Bien sûr, l’impact de ces produits sur notre santé n’est pas anodin. L’enquête de Cash Investigation l’a bien montré. Ce n’est pas le sujet de l’article, mais les études épidémiologiques indépendantes montrent aujourd’hui l’implication possible, probable ou avérée (selon la molécule et la maladie considérée) de ces substances sur de nombreuses pathologies ou dysfonctionnement de l’organisme, faisant de l’homme une victime collatérale :

  • asthme,
  • diabète,
  • cancers (notamment de la prostate et cancers de l’enfant),
  • affaiblissement du système immunitaire,
  • réactions allergiques,
  • pathologies auto-immunes,
  • maladie de PArkinson,
  • infertilité et anomalie congénitale,
  • troubles neurologiques
  • et j’en passe…

Toutes ces problématiques ont bien sûr des origines multifactorielles. Mais le risque de développer ces pathologies est souvent croissant avec la cumulation des expositions aux pesticides au long de la vie.

 

Pesticides dans l’assiette, comment s’en protéger ?

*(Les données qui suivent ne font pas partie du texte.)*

(** *** Weakest preconditions, when nothing throws *)
Definition swp {A} (m : SQL T A) (t : T) (Q : T -> A -> Prop) : Prop :=
  exists t' x, m (mksdb t []) = (mksdb t' [], Some x) /\ Q t' x.
Definition wp {A} (f : DB T A) (t : T) (Q : T -> A -> Prop) : Prop := exists t' x, runs f t t' x /\ Q t' x.
Lemma swp_ret {A} (x : A) t (Q : T -> A -> Prop) : Q t x -> swp (mret x) t Q.
Proof. intros HQ. by exists t, x. Qed.
Lemma swp_exec {A} (f : T -> T * A) t (Q : T -> A -> Prop) : Q (f t).1 (f t).2 -> swp (exec f) t Q.
Proof. intros HQ. eexists _, _. split; [apply exec_calm|done]. Qed.
Lemma swp_checked {A} (f : T -> option (T * A)) t t' x (Q : T -> A -> Prop) : f t = Some (t', x) -> Q t' x -> swp (exec_checked f) t Q.
Proof. intros E HQ. eexists _, _. split; [by apply checked_calm|done]. Qed.
Lemma swp_bind {A B} (m : SQL T A) (k : A -> SQL T B) t (Q : T -> B -> Prop) :
  swp m t (fun t' x => swp (k x) t' Q) -> swp (m ≫= k) t Q.
Proof. intros (t1 & x & E & HQ). unfold swp. by rewrite (bind_calm _ _ _ _ _ E). Qed.
Lemma wp_ret {A} (x : A) t (Q : T -> A -> Prop) : Q t x -> wp (mret x) t Q.
Proof. intros HQ. by exists t, x. Qed.
Lemma wp_bind {A B} (m : DB T A) (k : A -> DB T B) t (Q : T -> B -> Prop) :
  wp m t (fun t' x => wp (k x) t' Q) -> wp (m ≫= k) t Q.
Proof. intros (t1 & x & E & t2 & y & E2 & HQ). exists t2, y. split; [by eapply runs_bind|done]. Qed.
Lemma wp_select {A} (f : T -> A) r t (Q : T -> A -> Prop) : Q t (f t) -> wp (select f r) t Q.
Proof. intros HQ. eexists _, _. split; [apply runs_select|done]. Qed.
Lemma wp_update (f : T -> option T) t t' (Q : T -> bool -> Prop) : f t = Some t' -> Q t' true -> wp (db_update f) t Q.
Proof. intros E HQ. eexists _, _. split; [apply runs_update|]. by rewrite E. Qed.
Lemma wp_attempt {A} (m : SQL T A) r t (Q : T -> A -> Prop) : swp m t Q -> wp (attempt m r) t Q.
Proof. intros (t' & x & E & HQ). exists t', x. split; [by apply runs_attempt|done]. Qed.
Lemma wp_atomically {A} (m : SQL T A) r t (Q : T -> A -> Prop) : swp m t Q -> wp (atomically m r) t Q.
Proof. intros (t' & x & E & HQ). exists t', x. split; [by apply runs_atomically|done]. Qed.
Lemma wp_committed {A} (m : SQL T A) r t (Q : T -> bool * A -> Prop) : swp m t (fun t' x => Q t' (true, x)) -> wp (committed m r) t Q.
Proof. intros (t' & x & E & HQ). eexists _, _. split; [by eapply runs_committed|done]. Qed.
(** A statement that breaks a constraint throws, whatever else. *)
Lemma wp_committed_broken {A} (f : T -> option (T * A)) r t (Q : T -> bool * A -> Prop) :
  f t = None -> Q t (false, r) -> wp (committed (exec_checked f) r) t Q.
Proof.
  intros E HQ. eexists t, _. split; [|exact HQ]. unfold runs, committed, mbind, SQL_bind, mark, exec, exec_checked. simpl. by rewrite E.
Qed.
Lemma wp_attempt_broken {A} (f : T -> option (T * A)) r t (Q : T -> A -> Prop) : f t = None -> Q t r -> wp (attempt (exec_checked f) r) t Q.
Proof. intros E HQ. exists t, r. split; [|done]. unfold runs, attempt, total, try_catch, exec_checked. simpl. by rewrite E. Qed.
Lemma wp_mono {A} (f : DB T A) t (Q Q' : T -> A -> Prop) : wp f t Q -> (forall t' x, Q t' x -> Q' t' x) -> wp f t Q'.
Proof. intros (t' & x & E & HQ) HI. exists t', x. eauto. Qed.
Lemma swp_mono {A} (m : SQL T A) t (Q Q' : T -> A -> Prop) : swp m t Q -> (forall t' x, Q t' x -> Q' t' x) -> swp m t Q'.
Proof. intros (t' & x & E & HQ) HI. exists t', x. eauto. Qed.
Lemma wp_run {A} (f : DB T A) t t' x (Q : T -> A -> Prop) : wp f t Q -> runs f t t' x -> Q t' x.
Proof. intros (t1 & y & E & HQ) E'. by destruct (runs_fun _ _ _ _ _ _ E E') as [<- <-]. Qed.
Lemma wp_conj {A} (f : DB T A) t (Q Q' : T -> A -> Prop) : wp f t Q -> wp f t Q' -> wp f t (fun t' x => Q t' x /\ Q' t' x).
Proof. intros (t' & x & E & HQ) HQ'. exists t', x. split; [done|]. split; [done|]. by apply (wp_run f t t' x). Qed.
End functions.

Les médias l’ont moins relayé, mais Générations Futures a poursuivi l’enquête sur les repas d’enfants. L’association a analysé cette fois les mêmes menus préparés avec des aliments issus de l’agriculture biologique. Alors, là aussi, y-avait-il des pesticides dans l’assiette ?

Résultats : 0 résidus de pesticides dans les fruits et légumes bio testés, pour en moyenne 223 fois moins de résidus de pesticides dans les aliments bio comparés aux aliments non bio.

pesticides dans l'assiette - logo ABQuoi que l’on pense du bio par ailleurs, et malgré les dérives économiques qu’il peut engendrer, les analyses en laboratoire ne mentent pas. Si vous voulez éviter l’ingestion de dizaines de molécules chimiques différentes touts les jours, privilégiez les aliments cultivés et préparés de manière naturelle, les moins transformés possibles. Car les additifs alimentaires utilisés par l’industrie agro-alimentaire ont eux aussi des effets non négligeables sur l’organisme.

La conscience environnementale et l’éthique sociale nous incitent aussi à choisir des produits locaux, de saison, ne provenant pas de l’autre côté de la Terre…

Et mieux, si vous en avez la possibilité, cultivez vous-même de façon naturelle votre lopin de terre…

Un mode de cuisson à ne pas négliger

La préparation adaptée des aliments permet également de réduire l’exposition à ces pesticides dans l’assiette. Si vos fruits et légumes ne sont pas bio, épluchez les chaque fois que possible. Sinon, rincez les soigneusement sous l’eau. Ces précautions réduisent malheureusement drastiquement l’apport des vitamines et minéraux et ne vous permettront pas d’ôter la totalité de ces substances, mais en réduiront nettement la concentration.

Un mode de cuisson qui fait « suer » les aliments permet également d’en éliminer une partie. C’est le cas par exemple dans les cuits-vapeurs, à condition que la forme du couvercle évite à l’eau de condensation de ruisseler sur les aliments en train de cuire. Préférez donc des couvercles bien bombés, de manière à ce que l’eau ruisselle sur les bords du plat… et jetez l’eau.

… et ailleurs !

Enfin, n’oubliez pas que ces pesticides et autres perturbateurs endocriniens ont d’autres portes d’entrée dans notre organisme :

  • choix de l’eau de boisson,
  • des cosmétiques appliqués sur la peau,
  • des produits d’entretien utilisés dans nos intérieurs (et que nous respirons),
  • lessives…

Se protéger des substances chimiques à outrance est une stratégie globale. Alors commençons par faire les choix à portée de notre main et de notre chariot…

 

Merci d’être arrivé au bout de cet article qui je l’espère vous aura intéressé. Si je n’ai pas répondu à toutes vos questions, n’hésitez pas à les poser en commentaire. J’y répondrai directement ou j’en ferai un prochain article !

Et n’hésitez pas à partager bien sûr !

 

[1] Un perturbateur endocrinien est une molécule dont l’arrivée dans le corps humain (par ingestion, inhalation ou à travers la peau) entraine des perturbations du fonctionnement normal du système endocrinien, c’est-à-dire du fonctionnement de nos hormones.